Raw April begins this book
Along with MacFarlane, wind and allergens.
The King of Sherbrooke Street is dead.
And of the women who attended his needs,
I hear the maid has it in for the nurse
Who has it in for the masseuse, so many maenads high
                                        on the sweepstakes of grief.
Lovelies at the Claremont ponder
Whither now his operatic cane,
That one he jabbed about in the air,
That one decked out with blossoms?
Will they honour a barstool’s drunk
Who rang up 83 god-like blooming years
                                      with a plaque?
The Greeks at Nikas are miffed.
They’ve seen no cut of the action, the unofficial wakes
That have kicked in up and down the street.
For instance, Flora at ‘bratwurst’, her eyes misted up,
Her Persian sensibilities front and centre,
Concludes there’ll be no more Big Boss on whom to wait
Who was a runt, if not a pain.
Labrosse, our lives, too, are altered:
How long before we notice
Some nagging absence when
We set about to milk the wine cow
And no thundering accosts our ears?
For MacFarlane’s gone and there’s none now to bark,
                                    to testify, to judge, to jury,
                                  let alone raise unholy ruckus
To the level of sacred art: “If they can’t decide, for all their laurels,
Whether literary acts are acts of conscience
Or the pursuit of pleasure by other means,
Then perhaps the giants of the word don’t rate
The soubriquets of ‘committed’ or ‘great’.
Count me as down for sin, however.”
         (I, for one, will miss this critic.)
Certainly, I will miss him for a while, at least,
Until nature plugs the vacuum with other clowns.
Until history shapes a rubber nose for my ideals.

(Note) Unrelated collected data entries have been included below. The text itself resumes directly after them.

(** * seiyuu-search: the scraping and cross-referencing engine

    A shallow embedding of [seiyuu-search.py]: the fetcher ([simple_get],
    [is_good_response]), the catalog parser ([AnimeList.load_anime_list]),
    the performer-page parser and linker ([Seiyuu.load_seiyuu]), the search
    resolver ([search_seiyuu]), the filtering loop of
    [Main.load_char_list] and the states of the window ([Main.set_state]
    and the callbacks of the buttons and entries).

    Python exceptions are modelled by the [outcome] monad.  A [str] is the
    list of its code points, a [bytes] value a list of [byte].  The network,
    the HTML tree builder of BeautifulSoup and the builtin [eval] are
    parameters of the engine; the tree queries of BeautifulSoup
    ([find_all], [find], [.string], [.attrs]) are written out. *)

From Stdlib.Strings Require Import String Ascii Byte.
From Stdlib Require Import NArith ZArith Lia Bool List.
Import ListNotations.

Set Implicit Arguments.
Set Warnings "-register-all,-notation-for-abbreviation".

(** ** Python runtime: exceptions *)

Inductive exn : Type :=
| TypeError
| KeyError
| IndexError
| AttributeError
| UnicodeDecodeError
| UnicodeEncodeError
| ValueError
| EvalError.

Inductive outcome (A : Type) : Type :=
| Returns (a : A)
| Raises (e : exn).

Arguments Returns {A} a.
Arguments Raises {A} e.

Definition bind {A B : Type} (m : outcome A) (k : A -> outcome B) : outcome B :=
  match m with
  | Returns a => k a
  | Raises e => Raises e
  end.

Declare Scope py_scope.
Delimit Scope py_scope with py.
Notation "x <- m ;; k" := (bind m (fun x => k))
  (at level 61, m at next level, right associativity) : py_scope.
Open Scope py_scope.

(** [o.attr] where [o] may be [None]: AttributeError on [None]. *)
Definition attr_of {A : Type} (o : option A) : outcome A :=
  match o with
  | Some a => Returns a
  | None => Raises AttributeError
  end.

(** [l[n]] on a list. *)
Definition index {A : Type} (l : list A) (n : nat) : outcome A :=
  match nth_error l n with
  | Some a => Returns a
  | None => Raises IndexError
  end.

(** ** Python runtime: [str] *)

(** A [str] is the sequence of its code points. *)
Definition pystr : Type := list N.

Definition str (s : string) : pystr := map N_of_ascii (list_ascii_of_string s).

Fixpoint str_eqb (s t : pystr) : bool :=
  match s, t with
  | [], [] => true
  | a :: s', b :: t' => N.eqb a b && str_eqb s' t'
  | _, _ => false
  end.

(** [x in l] for a list of strings. *)
Definition str_in (x : pystr) (l : list pystr) : bool :=
  existsb (str_eqb x) l.

Fixpoint startswith (s sub : pystr) {struct sub} : bool :=
  match sub, s with
  | [], _ => true
  | b :: sub', a :: s' => N.eqb a b && startswith s' sub'
  | _ :: _, [] => false
  end.

(** [find_from s sub] is the offset of the first occurrence of [sub] in
    [s], if any. *)
Fixpoint find_from (s sub : pystr) : option nat :=
  if startswith s sub then Some 0%nat
  else match s with
       | [] => None
       | _ :: s' => option_map S (find_from s' sub)
       end.

(** [s.find(sub, start)] for [start >= 0]: the lowest index [>= start]
    at which [sub] occurs, [-1] when there is none (also when [start] is
    past the end). *)
Definition find (s sub : pystr) (start : nat) : Z :=
  if Nat.ltb (length s) start then (-1)%Z
  else match find_from (skipn start s) sub with
       | Some k => Z.of_nat (start + k)
       | None => (-1)%Z
       end.

(** A slice bound, as Python normalises it: a negative bound counts from
    the end, and the result is clamped to [0 .. len]. *)
Definition slice_bound (len : nat) (i : Z) : nat :=
  let j := if (i <? 0)%Z then (i + Z.of_nat len)%Z else i in
  Nat.min len (Z.to_nat j).

(** [s[i:j]]. *)
Definition slice {A : Type} (s : list A) (i j : Z) : list A :=
  let lo := slice_bound (length s) i in
  let hi := slice_bound (length s) j in
  firstn (hi - lo) (skipn lo s).

(** [s.replace(old, new)] for a non-empty [old]: every non-overlapping
    occurrence, scanning left to right.  The fuel is the length of [s]. *)
Fixpoint replace_fuel (fuel : nat) (s old new : pystr) : pystr :=
  match fuel with
  | O => s
  | S fuel' =>
      if startswith s old
      then new ++ replace_fuel fuel' (skipn (length old) s) old new
      else match s with
           | [] => []
           | a :: s' => a :: replace_fuel fuel' s' old new
           end
  end.

Definition replace (s old new : pystr) : pystr :=
  replace_fuel (length s) s old new.

(** [s.lower()] on the characters of a header value, which are Latin-1:
    the ASCII capitals and the accented capitals move by 32. *)
Definition lower_char (c : N) : N :=
  if ((65 <=? c) && (c <=? 90))%N then (c + 32)%N
  else if ((192 <=? c) && (c <=? 222) && negb (c =? 215))%N then (c + 32)%N
  else c.

Definition lower (s : pystr) : pystr := map lower_char s.

(** The characters [str.isspace] accepts. *)
Definition isspace (c : N) : bool :=
  (((9 <=? c) && (c <=? 13)) || ((28 <=? c) && (c <=? 32))
   || (c =? 133) || (c =? 160) || (c =? 5760)
   || ((8192 <=? c) && (c <=? 8202))
   || (c =? 8232) || (c =? 8233) || (c =? 8239) || (c =? 8287)
   || (c =? 12288))%N.

Fixpoint lstrip (s : pystr) : pystr :=
  match s with
  | c :: s' => if isspace c then lstrip s' else s
  | [] => []
  end.

(** [s.strip()]. *)
Definition strip (s : pystr) : pystr := rev (lstrip (rev (lstrip s))).

(** ** Python runtime: [bytes] and UTF-8 *)

Definition bytes : Type := list byte.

And how very like a dull boy I am especially when
The grandly dead, supine in his casket, displays superior pique
At Collins Clarke MacGillivray, his nose rankled,
The most delicate of sneezes on the way.
                           (That obligatory spray
                               Of roses and mums
                                          Argues this:
                      Surviving family members
                  Put up with his shenanigans.)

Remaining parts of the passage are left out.